I have for sure been avoiding programming since I left. Yes avoiding some tech as a result. I’m de-googling as they say. I’ve spent a lot of time with my family, pursued other hobbies, and volunteered more, which has all been fantastic.
I know I will get back into programming at some point. I really enjoy the selfhosting community and I think I will likely be focusing on the areas of decentralized private networks (similar to Tailscale), decentralized apps (not really web3, but open source apps that can leverage ipfs easily and make it dead simple for others), and tools for public good (promoting good information, skepticism and rational thinking, promoting democracy, fighting against fascism/GOP, etc.).











I hear a lot of different far out theories: microphone spying on Android (as a feature, not some 0-day bug), manipulating search results nefariously, handing information over to the government, and dozens more. Google wants user profiles to sell ad segments, but beyond that they do not want your data:
Some data is product-scoped. Emails, pictures, YouTube videos, etc. Google can’t just delete these because people want them back heh. Most product-scoped data is not accessible for analytics at all. For example, there’s no scanning gmail to inform ad decisions. Data is encrypted in ways that would make that impossible, e.g. only an SRE or bug investigation might be able to review a specific email.
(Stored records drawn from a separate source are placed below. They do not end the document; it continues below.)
(** No common subsequence of two prefixes is longer than their entry. *)
Lemma D_longest i : forall j s, i <= length a -> j <= length b -> s `sublist_of` take i a -> s `sublist_of` take j b -> length s <= D i j.
Proof.
  induction i as [|i IHi]; [intros j s _ _ H%sublist_nil_r _; by rewrite H; simpl; lia|].
  induction j as [|j IHj]; intros s Hi Hj Ha Hb; [apply sublist_nil_r in Hb; subst; simpl; lia|].
  destruct (lookup_lt_is_Some_2 a i Hi) as [x Hx]. destruct (lookup_lt_is_Some_2 b j Hj) as [y Hy].
  rewrite (D_step i j x y Hx Hy). pose proof Ha as Ha0. pose proof Hb as Hb0.
  rewrite (take_S_r _ _ _ Hx) in Ha. rewrite (take_S_r _ _ _ Hy) in Hb.
  apply sublist_app_r in Ha as (s1 & s2 & E1 & Ha1 & Ha2). apply sublist_app_r in Hb as (t1 & t2 & E2 & Hb1 & Hb2).
  assert (s2 = [] \/ s2 = [x]) as Hs2.
  { apply sublist_cons_r in Ha2 as [->%sublist_nil_r|(? & -> & ->%sublist_nil_r)]; auto. }
  assert (t2 = [] \/ t2 = [y]) as Ht2.
  { apply sublist_cons_r in Hb2 as [->%sublist_nil_r|(? & -> & ->%sublist_nil_r)]; auto. }
  case_bool_decide as E.
  - destruct Hs2 as [->| ->], Ht2 as [->| ->]; rewrite ?app_nil_r in *.
    + subst s1 t1. specialize (IHi j s ltac:(lia) ltac:(lia) Ha1 Hb1). lia.
    + subst s1. rewrite E2, length_app. simpl.
      enough (length t1 <= D i j) by lia. apply IHi; [lia|lia| |done]. etrans; [|exact Ha1]. rewrite E2. by apply sublist_inserts_r.
    + subst t1. rewrite E1, length_app. simpl.
      enough (length s1 <= D i j) by lia. apply IHi; [lia|lia|done|]. etrans; [|exact Hb1]. rewrite E1. by apply sublist_inserts_r.
    + rewrite E1 in E2. apply app_inj_2 in E2 as [-> _]; [|done]. rewrite E1, length_app. simpl.
      enough (length t1 <= D i j) by lia. by apply IHi; [lia|lia| |].
  - assert (length s <= D i (S j) \/ length s <= D (S i) j) as Hor.
    { destruct Hs2 as [->| ->]; rewrite ?app_nil_r in *; [left; subst s1; by apply IHi; [lia| | |]|].
      destruct Ht2 as [->| ->]; rewrite ?app_nil_r in *; [right; subst t1; by apply IHj; [|lia| |]|].
      rewrite E1 in E2. apply app_inj_2 in E2 as [_ [= ->]]; [|done]. done. }
    case_match eqn:L; [apply Nat.leb_le in L|apply Nat.leb_gt in L]; lia.
Qed.
End Table.

(** ** The script *)

Definition restored (op : diffOp) : line := if op_noNL op then op_line op ++ [noNLSentinel] else op_line op.

(** The lines a script takes from the old file and those it leaves in the new one. *)
Definition oldOf (op : diffOp) : list line := match op_kind op with opInsert => [] | _ => [restored op] end.
Definition newOf (op : diffOp) : list line := match op_kind op with opDelete => [] | _ => [restored op] end.
Definition oldSide (ops : list diffOp) : list line := flat_map oldOf ops.
Definition newSide (ops : list diffOp) : list line := flat_map newOf ops.
Definition kept (ops : list diffOp) : nat := length (List.filter (fun op => bool_decide (op_kind op = opEqual)) ops).

Lemma mkDiff_kind k s : op_kind (mkDiff k s) = k.
Proof. unfold mkDiff. destruct (rev s); [done|]. by case_match. Qed.

Lemma mkDiff_restored k s : restored (mkDiff k s) = s.
Proof.
  unfold mkDiff, restored. destruct (rev s) as [|c t] eqn:E; [done|].
  destruct (Ascii.eqb_spec c noNLSentinel) as [->|]; [|done]. simpl. by rewrite <- (rev_involutive s), E.
Qed.

Lemma oldSide_app x y : oldSide (x ++ y) = oldSide x ++ oldSide y. Proof. apply flat_map_app. Qed.
Lemma newSide_app x y : newSide (x ++ y) = newSide x ++ newSide y. Proof. apply flat_map_app. Qed.
Lemma kept_app x y : kept (x ++ y) = kept x + kept y. Proof. unfold kept. by rewrite List.filter_app, length_app. Qed.

Lemma oldOf_mkDiff k s : oldOf (mkDiff k s) = match k with opInsert => [] | _ => [s] end.
Proof. unfold oldOf. by rewrite mkDiff_kind, mkDiff_restored. Qed.
Lemma newOf_mkDiff k s : newOf (mkDiff k s) = match k with opDelete => [] | _ => [s] end.
Proof. unfold newOf. by rewrite mkDiff_kind, mkDiff_restored. Qed.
Another example is Maps tracking data. Maps Timeline is now user-device local. Google no longer has the data. Thats pretty impressive, to have a timeline feature and not have the data!
All the other tracking and analytics data (that comes from every individual user) have time-locked controls. Data types expire at specific business intervals ranging from hours, weeks, months, and more rare is a about 1.5 years. Some very special types may get retained indefinitely, such as legal holds, or data that is business-produced (as opposed to user-produced). There are both row and column wipeout processes always running for hundreds of reasons.
Google has aggressive internal goals to cut costs. They don’t want to host infinite pictures and videos. They improved consolidating user data so that Google Wipeout is pretty much a guarantee that you are gone from their system. Very few people do that though, so they also push the data plans to recoup some of those costs.
All the user data they collect is downloadable: https://support.google.com/accounts/answer/3024190?hl=en. Everything there can be deleted.
Yeah, they are excellent at monetizing data, but IMO it’s not for sacrificing user privacy. From my engagement with privacy communities, that is not well understood at all.